(* ===== verification/RingPublish.v ===== *)
(** * reconcileRing: computing and publishing the ring ConfigMap

    distributedcache_controller.go, lines 592-686. *)

From S2P Require Import Prelude GoLib Json Api Kube Names Ring Cell.

Local Open Scope Z_scope.
Local Open Scope prog_scope.

Section RingPublish.
Context `{KL : KubeLib} `{SS : SliceSort}.

(** The ring a ConfigMap payload stands for: absent or unparsable payloads are
    the zero ring. *)
Definition currentRing (data : gmap string string) : Ring :=
  match data !! ringConfigMapKey with
  | Some payload => match UnmarshalRing payload with
                    | Some (v, ms) => mkRing v ms
                    | None => mkRing 0 []
                    end
  | None => mkRing 0 []
  end.

Definition desiredRing (members : list string) (current : Ring) : Ring :=
  if MembersEqual (mkRing 0 members) current then mkRing (Version current) members
  else mkRing (wrap64 (Version current + 1)) members.

Definition ringPayload (r : Ring) : string := MarshalRing (Version r) (Members r).

Definition mutateRingConfigMap (cache : DistributedCache) (payload : string) (cm : ConfigMap) :
    goerror + ConfigMap :=
  let m := om_set_Labels (stampLabels cache "ring") (cm_meta cm) in
  let data := <[ringConfigMapKey := payload]> (Data cm) in
  match setControllerReferenceIfSameNamespace cache m with
  | inl e => inl e
  | inr m => inr (mkConfigMap m data)
  end.

(** The second half of the function: compare, skip or write, report. *)
Definition publishRing (cache : DistributedCache) (desiredMembers : list string)
    (data : gmap string string) : prog (goerror + Ring) :=
  let current := currentRing data in
  let desired := desiredRing desiredMembers current in
  if Ring_Equal desired current && (0 <? Z.of_nat (size data)) then mret (inr desired)
  else
    r ←? wrapf "CreateOrUpdate ring ConfigMap" (CreateOrUpdate KConfigMap
           (mkConfigMap (newMeta (ringConfigMapName cache) (targetNamespace cache)) ∅)
           (mutateRingConfigMap cache (ringPayload desired)));
    let '(op, cm) := (r : string * ConfigMap) in
    reportOp op "RingPublished"
      ("Ring " +:+ om_Namespace (cm_meta cm) +:+ "/" +:+ om_Name (cm_meta cm) +:+ " " +:+ op
       +:+ " (version=" +:+ FormatInt (Version desired) +:+ ", members=["
       +:+ join " " (Members desired) +:+ "])") ;;?
    mret (inr desired).

Definition reconcileRing (cache : DistributedCache) : prog (goerror + Ring) :=
  podList ←? wrapf "list pods" (ListPods (targetNamespace cache) (podLabels cache));
  let desiredMembers := computeMembers podList in
  got ← Get KConfigMap (mkNN (targetNamespace cache) (ringConfigMapName cache));
  match got with
  | inl e => if negb (IsNotFound e) then mret (inl (Wrapf "get ring ConfigMap" e))
             else publishRing cache desiredMembers ∅
  | inr cm => publishRing cache desiredMembers (Data (cm : ConfigMap))
  end.

(** ** Footprint *)

Lemma publishRing_only cache ms data :
  safe (only [TCreateOrUpdate KConfigMap; TEvent]) (publishRing cache ms data).
Proof.
  unfold publishRing, CreateOrUpdate. repeat (safe_step || apply reportOp_only); done.
Qed.

Lemma reconcileRing_only cache :
  safe (only [TListPods; TGet KConfigMap; TCreateOrUpdate KConfigMap; TEvent]) (reconcileRing cache).
Proof.
  assert (∀ ms data, safe (only [TListPods; TGet KConfigMap; TCreateOrUpdate KConfigMap; TEvent])
                       (publishRing cache ms data)) as Hp.
  { intros. eapply only_weaken; [|apply publishRing_only]. by apply (bool_decide_unpack _). }
  unfold reconcileRing, ListPods, Get. repeat (safe_step || apply Hp); done.
Qed.

(** ** The ring a pass computes *)

Lemma currentRing_ok data : int64_ok (Version (currentRing data)).
Proof.
  unfold currentRing. destruct (data !! _) as [p|]; [|simpl; go_int].
  destruct (UnmarshalRing p) as [[v ms]|] eqn:E; [|simpl; go_int].
  by eapply UnmarshalRing_ok.
Qed.

Lemma desiredRing_Members ms cur : Members (desiredRing ms cur) = ms.
Proof. unfold desiredRing. by case_match. Qed.

Lemma desiredRing_same ms cur : ms = Members cur → desiredRing ms cur = cur.
Proof.
  intros ->. unfold desiredRing. destruct cur as [v ms].
  by rewrite (proj2 (MembersEqual_eq _ _)).
Qed.

Lemma desiredRing_bump ms cur :
  ms ≠ Members cur → Version (desiredRing ms cur) = wrap64 (Version cur + 1).
Proof.
  intros Hne. unfold desiredRing. destruct (MembersEqual _ cur) eqn:E; [|done].
  by apply MembersEqual_eq in E.
Qed.

Lemma desiredRing_ok ms cur : int64_ok (Version cur) → int64_ok (Version (desiredRing ms cur)).
Proof. unfold desiredRing. intros. case_match; [done|]. by apply wrap_ok. Qed.

(** What the mutate function stores decodes to the ring it was made from. *)
Lemma mutateRingConfigMap_currentRing cache r cm cm' :
  int64_ok (Version r) → Forall (λ s, ascii_string s = true) (Members r) →
  mutateRingConfigMap cache (ringPayload r) cm = inr cm' → currentRing (Data cm') = r.
Proof.
  intros Hv Hms. unfold mutateRingConfigMap. case_match; [done|]. intros [= <-].
  unfold currentRing. simpl. rewrite lookup_insert_eq. unfold ringPayload.
  rewrite Unmarshal_Marshal by done. by destruct r.
Qed.

Lemma mutateRingConfigMap_payload cache payload cm cm' :
  mutateRingConfigMap cache payload cm = inr cm' → Data cm' !! ringConfigMapKey = Some payload.
Proof.
  unfold mutateRingConfigMap. case_match; [done|]. intros [= <-]. simpl. by rewrite lookup_insert_eq.
Qed.

(** The second half: skip when the ring is already there, else write it. *)
Lemma publishRing_result cache ms data t ring :
  runs (publishRing cache ms data) t (inr ring) →
  ring = desiredRing ms (currentRing data) ∧
  ((t = [] ∧ ring = currentRing data ∧ data ≠ ∅) ∨
   (∃ new answer evs,
      t = ev (OCreateOrUpdate KConfigMap new (mutateRingConfigMap cache (ringPayload ring)))
            (inr answer) :: evs ∧
      Forall (λ e : event, op_tag (projT1 e) = TEvent) evs)).
Proof.
  unfold publishRing, CreateOrUpdate. intros H.
  destruct (Ring_Equal _ _ && _) eqn:E.
  - run_step H. split; [done|]. left. apply andb_true_iff in E as [E1 E2].
    split_and!; [done|by apply Ring_Equal_eq|]. intros ->. by rewrite map_size_empty in E2.
  - run_step H. run_step H0. run_step H0. destruct a as [op cm].
    run_step H. run_step H. split; [done|]. right. eexists _, _, _. split; [done|].
    rewrite app_nil_r.
    assert (safe (only [TEvent]) (reportOp op "RingPublished"
      ("Ring " +:+ om_Namespace (cm_meta cm) +:+ "/" +:+ om_Name (cm_meta cm) +:+ " " +:+ op
       +:+ " (version=" +:+ FormatInt (Version (desiredRing ms (currentRing data)))
       +:+ ", members=[" +:+ join " " (Members (desiredRing ms (currentRing data))) +:+ "])")))
      as Hs by (by apply reportOp_only).
    eapply safe_runs in Hs; [|exact H0]. eapply Forall_impl; [exact Hs|].
    intros e He%bool_decide_eq_true. set_solver.
Qed.

(** ** Histories of publications

    One publication: the operator reads the ConfigMap, computes the ring for
    some membership and rewrites the ConfigMap it read. *)
Definition ringWrite (cache : DistributedCache) (cm cm' : ConfigMap) : Prop :=
  ∃ members, Forall (λ s, ascii_string s = true) members ∧
    mutateRingConfigMap cache (ringPayload (desiredRing members (currentRing (Data cm)))) cm = inr cm'.

(** The second ring comes after the first one: its version is the same or the next,
    and the same only if the members are. *)
Definition succeeds (r r' : Ring) : Prop :=
  Version r <= Version r' <= Version r + 1 ∧ (Version r = Version r' → Members r = Members r').

Lemma succeeds_refl r : succeeds r r.
Proof. split; [lia|done]. Qed.

Lemma desiredRing_succeeds ms r :
  int64_ok (Version r) → Version r < MaxInt64 → succeeds r (desiredRing ms r).
Proof.
  intros Hok Hlt. destruct (decide (ms = Members r)) as [Heq|Hne].
  - rewrite desiredRing_same by done. apply succeeds_refl.
  - unfold succeeds. rewrite desiredRing_bump by done. rewrite wrap64_id by go_int. split; lia.
Qed.

(** Along any history whose steps keep [P] and lead from a ring to one that comes
    after it. *)
Lemma history_versions {A} (P : A → Prop) (ring : A → Ring) (R : relation A) n a a' :
  (∀ a a', R a a' → P a → Version (ring a) < MaxInt64 → P a' ∧ succeeds (ring a) (ring a')) →
  nsteps R n a a' → P a → Version (ring a) + Z.of_nat n <= MaxInt64 →
  P a' ∧ Version (ring a) <= Version (ring a') <= Version (ring a) + Z.of_nat n ∧
  (Version (ring a) = Version (ring a') → Members (ring a) = Members (ring a')).
Proof.
  intros Hstep Hn. induction Hn as [a|n a a1 a2 H1 _ IH]; intros HP Hle; [split_and!; [done|lia..|done]|].
  destruct (Hstep a a1 H1 HP) as [HP1 [Hv Hm]]; [lia|]. destruct (IH HP1) as (HP2 & Hv2 & Hm2); [lia|].
  split_and!; [done|lia..|]. intros Heq. rewrite Hm by lia. apply Hm2. lia.
Qed.

Lemma ringWrite_step cache cm cm' :
  ringWrite cache cm cm' → Version (currentRing (Data cm)) < MaxInt64 →
  succeeds (currentRing (Data cm)) (currentRing (Data cm')).
Proof.
  intros (ms & Hms & Hm) Hlt. pose proof (currentRing_ok (Data cm)) as Hok.
  apply mutateRingConfigMap_currentRing in Hm; [|by apply desiredRing_ok|by rewrite desiredRing_Members].
  rewrite Hm. by apply desiredRing_succeeds.
Qed.

Lemma ringWrites_monotone cache n cm cm' :
  nsteps (ringWrite cache) n cm cm' →
  Version (currentRing (Data cm)) + Z.of_nat n <= MaxInt64 →
  Version (currentRing (Data cm)) <= Version (currentRing (Data cm')) <=
    Version (currentRing (Data cm)) + Z.of_nat n ∧
  (Version (currentRing (Data cm)) = Version (currentRing (Data cm')) →
   Members (currentRing (Data cm)) = Members (currentRing (Data cm'))).
Proof.
  intros Hn Hle. destruct (history_versions (λ _, True) (λ cm, currentRing (Data cm)) (ringWrite cache) n cm cm')
    as [_ H]; [|done..]. intros a a' H _ Hlt. split; [done|]. by eapply ringWrite_step.
Qed.

Lemma ringWrites_identify_members cache n cm cm' :
  nsteps (ringWrite cache) n cm cm' →
  Version (currentRing (Data cm)) + Z.of_nat n <= MaxInt64 →
  Version (currentRing (Data cm)) = Version (currentRing (Data cm')) →
  Members (currentRing (Data cm)) = Members (currentRing (Data cm')).
Proof. intros Hn Hv. by apply (ringWrites_monotone _ _ _ _ Hn Hv). Qed.

(** ** Claims *)

(** Along any history of publications that does not exhaust the [int64]
    counter, the published version never decreases, grows by at most one per
    publication, and two points of the history with the same version publish the
    same members - which is what lets a client skip a ring whose version it
    already has. *)
Theorem ring_versions_identify_members cache n cm cm' :
  nsteps (ringWrite cache) n cm cm' →
  Version (currentRing (Data cm)) + Z.of_nat n <= MaxInt64 →
  Version (currentRing (Data cm)) <= Version (currentRing (Data cm')) <=
    Version (currentRing (Data cm)) + Z.of_nat n ∧
  (Version (currentRing (Data cm)) = Version (currentRing (Data cm')) →
   Members (currentRing (Data cm)) = Members (currentRing (Data cm'))).
Proof. apply ringWrites_monotone. Qed.

(** Every successful run of reconcileRing lists the pods, reads the
    ConfigMap (a missing one counts as empty), returns the ring of the servable
    pods under the versioning rule, and either stops there because that ring is
    already published or asks to write exactly that ring's payload. *)
Theorem reconcileRing_publishes_servable_pods cache t ring :
  runs (reconcileRing cache) t (inr ring) →
  ∃ pods got rest,
    t = ev (OListPods (targetNamespace cache) (podLabels cache)) (inr pods) ::
        ev (OGet KConfigMap (mkNN (targetNamespace cache) (ringConfigMapName cache))) got :: rest ∧
    (∀ e, got = inl e → IsNotFound e = true) ∧
    let data := match got with inr cm => Data cm | inl _ => ∅ end in
    ring = desiredRing (computeMembers pods) (currentRing data) ∧
    ((rest = [] ∧ ring = currentRing data ∧ data ≠ ∅) ∨
     (∃ new answer evs,
        rest = ev (OCreateOrUpdate KConfigMap new (mutateRingConfigMap cache (ringPayload ring)))
                 (inr answer) :: evs ∧
        Forall (λ e : event, op_tag (projT1 e) = TEvent) evs)).
Proof.
  unfold reconcileRing, ListPods, Get. intros H. run_step H. run_step H0. run_step H0.
  rename a into pods. run_step H. run_step H0. rename a into got, t0 into rest.
  set (data := match got with inr cm => Data (cm : ConfigMap) | inl _ => ∅ end).
  assert (runs (publishRing cache (computeMembers pods) data) rest (inr ring) ∧
          ∀ e, got = inl e → IsNotFound e = true) as [Hp He].
  { subst data. destruct got as [e|cm]; [|by split].
    destruct (IsNotFound e) eqn:E; simpl in H; [|run_step H].
    split; [done|]. by intros ? [= <-]. }
  exists pods, got, rest. split; [done|]. split; [exact He|]. cbv zeta. fold data.
  by apply publishRing_result.
Qed.

(** C22: publishing is a round trip: whatever ConfigMap the mutate function gets, for
    every ring with an [int64] version and ASCII member names, the stored payload
    decodes to that very ring, every other key of the ConfigMap is kept, and
    publishing the same ring again changes nothing. *)
Theorem published_ring_reads_back cache r cm cm' :
  int64_ok (Version r) → Forall (λ s, ascii_string s = true) (Members r) →
  mutateRingConfigMap cache (ringPayload r) cm = inr cm' →
  currentRing (Data cm') = r ∧
  (∀ k, k ≠ ringConfigMapKey → Data cm' !! k = Data cm !! k) ∧
  mutateRingConfigMap cache (ringPayload r) cm' = inr cm'.
Proof.
  intros Hv Hms H. split; [by eapply mutateRingConfigMap_currentRing|].
  unfold mutateRingConfigMap in *.
  destruct (setControllerReferenceIfSameNamespace _ _) as [e|m] eqn:E; [done|].
  injection H as <-. simpl. split.
  - intros k Hk. by rewrite lookup_insert_ne.
  - fold (childMeta cache "ring" m). rewrite (childMeta_idem cache "ring" (cm_meta cm)) by done.
    by rewrite insert_insert_eq.
Qed.

(** C37: an unparsable payload is not rebuilt while no pod is servable: the operator
    takes it for the zero ring, finds the empty membership already published, and
    returns without writing - the ConfigMap keeps what no client can decode. *)
Theorem corrupt_ring_left_in_place cache data payload :
  data !! ringConfigMapKey = Some payload → UnmarshalRing payload = None →
  publishRing cache [] data = mret (inr (mkRing 0 [])).
Proof.
  intros Hp Hu. unfold publishRing, currentRing. rewrite Hp, Hu.
  assert ((0 <? Z.of_nat (size data)) = true) as ->; [|done].
  apply Z.ltb_lt. assert (size data ≠ 0%nat); [|lia].
  intros Hs%map_size_empty_inv. by rewrite Hs in Hp.
Qed.

End RingPublish.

____

### Required action
The expected result is every line above containing the string "already".

### Output of the exercise
(** The second half: skip when the ring is already there, else write it. *)
    already has. *)
    already published or asks to write exactly that ring's payload. *)
    takes it for the zero ring, finds the empty membership already published, and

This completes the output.